▸ **TASK REQUIREMENTS**
Lift out all lines below that contain "ServiceError".

+++ MATERIAL PROVIDED

(** An ASCII string has no capital letter once lower-cased. *)
Lemma lower_ascii_no_upper (U : unicode_db) (s : pystr) (c : N) :
  forallb is_ascii s = true → c ∈ lower U s → is_upper c = false.
Proof.
  intros Hs Hc. unfold lower in Hc. rewrite Hs in Hc.
  apply list_elem_of_fmap in Hc as (d & -> & _).
  unfold ascii_lower, is_upper.
  destruct (N.leb_spec 65 d), (N.leb_spec d 90); simpl;
    rewrite andb_false_iff, !N.leb_gt; lia.
Qed.

(** A keyword written with a capital letter is never found in the
    lower-cased form of an ASCII string. *)
Lemma capitalised_not_in_lower (U : unicode_db) (kw s : pystr) :
  existsb is_upper kw = true →
  forallb is_ascii s = true →
  str_in kw (lower U s) = false.
Proof.
  intros Hkw Hs. destruct (str_in kw (lower U s)) eqn:E; [|done].
  apply existsb_exists in Hkw as (c & Hc & Hup).
  apply list_elem_of_In in Hc.
  pose proof (str_in_elem _ _ _ E Hc) as Hin.
  rewrite (lower_ascii_no_upper U s c Hs Hin) in Hup. done.
Qed.

End StringFacts.

(** ** Scope classifier *)

Section ScopeFacts.
Import QueryParserService.

(** C8. A query of at most five white-space separated tokens whose
    lower-cased text holds no off-topic keyword is in scope, whatever the
    earlier rules find; so are ["Inception"], the empty query and a
    query of blanks. *)
Theorem short_query_in_scope (U : unicode_db) :
  (∀ query : pystr,
      (length (split_ws U query) ≤ 5)%nat →
      any_in non_movie_keywords (lower U query) = false →
      is_movie_related U query = true)
  ∧ is_movie_related U (lit "Inception") = true
  ∧ is_movie_related U [] = true
  ∧ is_movie_related U (lit "   ") = true.
Proof.
  assert (Hgen : ∀ query : pystr,
             (length (split_ws U query) ≤ 5)%nat →
             any_in non_movie_keywords (lower U query) = false →
             is_movie_related U query = true).
  { intros query Hlen Hoff. unfold is_movie_related. cbv zeta.
    rewrite Hoff.
    destruct (any_in movie_keywords (lower U query)); [done|].
    destruct (any_search U movie_inquiry_patterns (lower U query)); [done|].
    destruct (any_search U movie_context_patterns (lower U query)); [done|].
    apply Nat.leb_le in Hlen. by rewrite Hlen. }
  split; [exact Hgen|].
  repeat split; apply Hgen; vm_compute; (lia || reflexivity).
Qed.

Lemma short_query_in_scope_witness :
  is_movie_related ascii_db (lit "2 Hearts") = true.
Proof.
  apply (proj1 (short_query_in_scope ascii_db) (lit "2 Hearts")).
  - vm_compute. lia.
  - vm_compute. reflexivity.
Defined.

(** A query that names a month but no movie word is accepted. *)
Lemma month_query_not_rejected :
  lit "January" ∈ non_movie_keywords
  ∧ str_in (lit "January") (lit "About January maybe") = true
  ∧ any_in movie_keywords (lower ascii_db (lit "About January maybe")) = false
  ∧ is_movie_related ascii_db (lit "About January maybe") = true.
Proof.
  repeat split; try (vm_compute; reflexivity).
  apply list_elem_of_In. vm_compute. tauto.
Qed.

(** C9 (as the code has it). Without a movie word in it, a query is
    rejected as soon as an entry of [non_movie_keywords] occurs, as
    written, in its lower-cased text.  The weather, math, news and recipe
    words are in lower case; the month names are written with a capital,
    so they never occur in the lower-cased form of an ASCII query, and
    ["About January maybe"] is in scope. *)
Theorem off_topic_keyword_rejects (U : unicode_db) :
  (∀ query kw : pystr,
      any_in movie_keywords (lower U query) = false →
      kw ∈ non_movie_keywords →
      str_in kw (lower U query) = true →
      is_movie_related U query = false)
  ∧ (∀ kw, kw ∈ map lit ["weather"; "math"; "news"; "recipe"]%string →
           kw ∈ non_movie_keywords ∧ existsb is_upper kw = false)
  ∧ (∀ kw, kw ∈ map lit ["Month"; "January"; "February"; "March"; "April";
                          "May"; "June"; "July"; "August"; "September";
                          "October"; "November"; "December"]%string →
           kw ∈ capitalised_keywords)
  ∧ (∀ query kw : pystr,
      forallb is_ascii query = true →
      kw ∈ capitalised_keywords →
      str_in kw (lower U query) = false)
  ∧ is_movie_related U (lit "About January maybe") = true
  ∧ is_movie_related U (lit "weather in January maybe") = false.
Proof.
  split; [|split; [|split; [|split; [|split]]]].
  - intros query kw Hmovie Hkw Hin. unfold is_movie_related. cbv zeta.
    rewrite Hmovie.
    assert (any_in non_movie_keywords (lower U query) = true) as ->; [|done].
    apply any_in_true. eauto.
  - intros kw Hkw. apply list_elem_of_In in Hkw. simpl in Hkw.
    rewrite list_elem_of_In.
    destruct Hkw as [<-|[<-|[<-|[<-|[]]]]]; (split; [vm_compute; tauto|reflexivity]).
  - intros kw Hkw. apply list_elem_of_In in Hkw. simpl in Hkw.
    rewrite list_elem_of_In.
    repeat (destruct Hkw as [<-|Hkw]; [vm_compute; tauto|]). destruct Hkw.
  - intros query kw Hascii Hkw.
    apply list_elem_of_In, filter_In in Hkw as [_ Hup].
    by apply capitalised_not_in_lower.
  - vm_compute. reflexivity.
  - vm_compute. reflexivity.
Qed.

Lemma off_topic_keyword_rejects_witness :
  is_movie_related ascii_db (lit "solve this equation") = false.
Proof.
  apply (proj1 (off_topic_keyword_rejects ascii_db)
               (lit "solve this equation") (lit "equation")).
  - vm_compute. reflexivity.
  - apply list_elem_of_In. vm_compute. tauto.
  - vm_compute. reflexivity.
Defined.

End ScopeFacts.

(** ** Query normalisation *)

Section NormalizerFacts.
Import Json QdrantService.

(** C4. Whenever the [try] block of [parse_query_with_llm] fails, the
    function returns the query as it was given together with the filters
    of [parse_query_regex]; it returns in every case, so no exception
    reaches the caller.  The block fails when the completion call raises,
    when there is no choice or no content, when [json.loads] rejects the
    text, and when the JSON value is not an object. *)
Theorem llm_failure_falls_back
        (U : unicode_db) (json_loads : pystr → res json)
        (query : pystr) (reply : llm_reply) :
  (∀ e, llm_body U json_loads query reply = Raise e →
        parse_query_with_llm U json_loads query reply
        = Ok (JStr query, parse_query_regex U query))
  ∧ (∃ r, parse_query_with_llm U json_loads query reply = Ok r)
  ∧ (∀ e, reply = Raise e → llm_body U json_loads query reply = Raise e)
  ∧ (reply = Ok [] → llm_body U json_loads query reply = Raise IndexError)
  ∧ (∀ rest, reply = Ok (None :: rest) →
             llm_body U json_loads query reply = Raise AttributeError)
  ∧ (∀ c rest text e,
        reply = Ok (Some c :: rest) →
        remove_markdown U (strip U c) = Ok text →
        json_loads text = Raise e →
        llm_body U json_loads query reply = Raise e)
  ∧ (∀ c rest text v,
        reply = Ok (Some c :: rest) →
        remove_markdown U (strip U c) = Ok text →
        json_loads text = Ok v →
        (∀ d, v ≠ JDict d) →
        llm_body U json_loads query reply = Raise AttributeError).
Proof.
  split; [|split; [|split; [|split; [|split; [|split]]]]].
  - intros e He. unfold parse_query_with_llm. by rewrite He.
  - unfold parse_query_with_llm.
    destruct (llm_body U json_loads query reply) as [r|e]; simpl; eauto.
  - intros e ->. reflexivity.
  - intros ->. reflexivity.
  - intros rest ->. reflexivity.
  - intros c rest text e -> Hclean Hjson. unfold llm_body. simpl.
    rewrite Hclean. simpl. by rewrite Hjson.
  - intros c rest text v -> Hclean Hjson Hobj. unfold llm_body. simpl.
    rewrite Hclean. simpl. rewrite Hjson. simpl.
    destruct v; try reflexivity. by destruct (Hobj d).
Qed.

Lemma llm_failure_falls_back_witness :
  parse_query_with_llm ascii_db (fun _ => Raise JSONDecodeError)
                       (lit "korean horror movies 2020") (Raise ServiceError)
  = Ok (JStr (lit "korean horror movies 2020"),
        [(lit "country", JStr (lit "South Korea"));
         (lit "type", JStr (lit "Movie"));
         (lit "year", JInt 2020);
         (lit "genre", JStr (lit "Horror"))]).
Proof.
  apply (proj1 (llm_failure_falls_back ascii_db (fun _ => Raise JSONDecodeError)
                  (lit "korean horror movies 2020") (Raise ServiceError))
               ServiceError).
  reflexivity.
Defined.

End NormalizerFacts.

(** ** Sorting by a tuple key *)

Section TupleOrder.
Import LangchainService.



Lemma tuple_eqb_refl (a : list Q) : tuple_eqb a a = true.
Proof.
  induction a as [|x a IH]; simpl; [done|].
  rewrite IH, andb_true_r. apply Qeq_bool_iff. reflexivity.
Qed.







End TupleOrder.

Section SortFacts.
Import LangchainService.
Context {A : Type} (key : A → list Q).

Lemma insert_desc_perm (x : A) (l : list A) :
  Permutation (insert_desc key x l) (x :: l).
Proof.
  induction l as [|y l IH]; simpl; [done|].
  destruct (tuple_ltb (key x) (key y)); [|done].
  rewrite IH. apply perm_swap.
Qed.

Lemma sort_desc_perm (l : list A) : Permutation (sort_desc key l) l.
Proof.
  induction l as [|x l IH]; simpl; [done|].
  rewrite insert_desc_perm. by constructor.
Qed.






End SortFacts.

(** ** Profile reranker *)

Section RerankFacts.
Import LangchainService Scenario.

Lemma elem_of_sort_desc {A : Type} (key : A → list Q) (l : list A) (c : A) :
  c ∈ sort_desc key l ↔ c ∈ l.
Proof. by rewrite (sort_desc_perm key l). Qed.

Lemma elem_of_cleaned (U : unicode_db) (gs : list pystr) (g : pystr) :
  g ∈ gs → g ≠ [] → lower U g ∈ cleaned U gs.
Proof.
  intros Hg Hne. unfold cleaned. apply list_elem_of_omap.
  exists g. split; [done|]. by destruct g.
Qed.

Lemma elem_of_without_disliked (U : unicode_db) (ds : list pystr)
      (context : list item) (c : item) :
  c ∈ without_disliked U ds context →
  c ∈ context ∧ ∀ d, d ∈ ds → str_in d (lower U (or_empty (genre c))) = false.
Proof.
  unfold without_disliked. destruct ds as [|d0 ds].
  - intros Hc. split; [done|]. intros d Hd. by apply elem_of_nil in Hd.
  - intros Hc. apply list_elem_of_In, filter_In in Hc as [Hc Hno].
    split; [by apply list_elem_of_In|].
    intros d Hd. apply negb_true_iff in Hno.
    destruct (str_in d (lower U (or_empty (genre c)))) eqn:E; [|done].
    assert (existsb (fun disliked => str_in disliked (lower U (or_empty (genre c))))
                    (d0 :: ds) = true) as Hex.
    { apply existsb_exists. exists d. by rewrite <- list_elem_of_In. }
    congruence.
Qed.

(** An empty entry of [disliked_genres] excludes nothing, although the
    empty string occurs in every genre field. *)
Lemma empty_dislike_excludes_nothing :
  [] ∈ disliked_genres (profile [] [[]])
  ∧ str_in (lower ascii_db [])
           (lower ascii_db (or_empty (genre (entry "A" "Drama" (9#10))))) = true
  ∧ entry "A" "Drama" (9#10)
      ∈ rerank ascii_db (Some (profile [] [[]])) [entry "A" "Drama" (9#10)].
Proof.
  repeat split.
  - apply list_elem_of_In. simpl. tauto.
  - apply list_elem_of_In. vm_compute. tauto.
Qed.

(** C1 (as the code has it). A candidate returned by [rerank] comes
    from the candidate list and its genre field contains, case apart, no
    non-empty entry of the profile's [disliked_genres]; what is returned
    is a rearrangement of the candidates left by that exclusion, so a
    disliked candidate is absent, not moved down. *)
Theorem rerank_excludes_disliked
        (U : unicode_db) (p : user_profile) (context : list item)
        (c : item) (d : pystr) :
  c ∈ rerank U (Some p) context →
  d ∈ disliked_genres p →
  d ≠ [] →
  str_in (lower U d) (lower U (or_empty (genre c))) = false
  ∧ c ∈ context
  ∧ Permutation (rerank U (Some p) context)
                (without_disliked U (cleaned U (disliked_genres p)) context).
Proof.
  intros Hc Hd Hne. unfold rerank in *. cbv zeta in *.
  apply elem_of_sort_desc, elem_of_without_disliked in Hc as [Hc Hno].
  repeat split.
  - apply Hno. by apply elem_of_cleaned.
  - done.
  - apply sort_desc_perm.
Qed.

++++++

▸ **SOLVED PROBLEM**
                       (lit "korean horror movies 2020") (Raise ServiceError)
                  (lit "korean horror movies 2020") (Raise ServiceError))
               ServiceError).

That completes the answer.